Find every line in the records below that holds the word "Definition", and copy it out.

--- Provided records Enclosed Below ---

(* ===== verification/GcGraph.v ===== *)
(** * The object graph of a heap

    What the collector may assume about the arena and what it has to keep: the
    objects reachable from the roots, the slots each of them owns, and the
    changes to memory that leave the shape of an object alone. *)

From Stdlib Require Import ZArith Lia ZifyBool.
From stdpp Require Import base option list sets.
From S2P Require Import Prelude GcHeap.
Local Open Scope Z_scope.

(** ** The layouts the model covers *)

(** Alignment 4 or 8, and CL_Bytecode fields that are words of the object. *)
Class LayoutLaws (L : Layout) : Type := {
  align_cases : CL_ALIGN = 4 \/ CL_ALIGN = 8;
  bc_size : Z;                                  (* sizeof(CL_Bytecode) *)
  bc_fields d : d = bc_name \/ d = bc_source_lambda_list -> 4 <= d <= bc_size - 4;
  bc_local m m' ptr ptr' :
    (forall d, 0 < d < bc_size -> d <> bc_name -> d <> bc_source_lambda_list -> m' (ptr' + d) = m (ptr + d)) ->
    bc_n_constants m' ptr' = bc_n_constants m ptr /\ bc_constants m' ptr' = bc_constants m ptr /\
    bc_key_syms m' ptr' = bc_key_syms m ptr /\ bc_n_keys m' ptr' = bc_n_keys m ptr }.

Lemma align_pos {L : Layout} {LL : LayoutLaws L} : 4 <= CL_ALIGN <= 8.
Proof. destruct align_cases; lia. Qed.

(** The size an object has at least, where its shape depends on its words. *)
Definition min_size {L : Layout} {LL : LayoutLaws L} (type : Z) : Z :=
  match obj_type type with
  | Some TYPE_SYMBOL => 28
  | Some TYPE_CLOSURE => 8
  | Some TYPE_BYTECODE => bc_size
  | Some TYPE_VECTOR => 16
  | Some TYPE_HASHTABLE => 24
  | Some TYPE_STRUCT => 12
  | _ => 4
  end.

Lemma elem_of_word_range a n base : a ∈ word_range n base <->
  exists i, 0 <= i < Z.of_nat n /\ a = base + 4 * i.
Proof.
  revert base. induction n as [|n IH]; intros base; cbn [word_range].
  - rewrite elem_of_nil. split; [done|]. intros (i & Hi & _). lia.
  - rewrite elem_of_cons, IH. split.
    + intros [->|(i & Hi & ->)]; [exists 0; lia|exists (i + 1); lia].
    + intros (i & Hi & ->). destruct (decide (i = 0)) as [->|Hne]; [left; lia|right; exists (i - 1); lia].
Qed.

Lemma word_range_NoDup n base : NoDup (word_range n base).
Proof.
  revert base. induction n as [|n IH]; intros base; constructor; [|done].
  intros (i & Hi & E)%elem_of_word_range. lia.
Qed.

(** A free block holds its size and the offset of the next one. *)
Definition sizeof_FreeBlock : Z := 8.

Section Graph.
Context {L : Layout} {LL : LayoutLaws L} (arena_size : Z).

(** The words gc_mark_visit takes for references. *)
Definition is_ref (v : Z) : bool := (Z.land v CL_TAG_MASK_LO2 =? 0) && negb (v =? 0) && (v <? arena_size).

Definition outside (a : Z) : Prop := a < 0 \/ arena_size <= a.

Definition slots_of (m : memory) (o : Z) : list Z := children m o (CL_HDR_TYPE (m o)).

--- End of Enclosed Provided records ---

**Result of this task**.
Definition min_size {L : Layout} {LL : LayoutLaws L} (type : Z) : Z :=
Definition sizeof_FreeBlock : Z := 8.
Definition is_ref (v : Z) : bool := (Z.land v CL_TAG_MASK_LO2 =? 0) && negb (v =? 0) && (v <? arena_size).
Definition outside (a : Z) : Prop := a < 0 \/ arena_size <= a.
Definition slots_of (m : memory) (o : Z) : list Z := children m o (CL_HDR_TYPE (m o)).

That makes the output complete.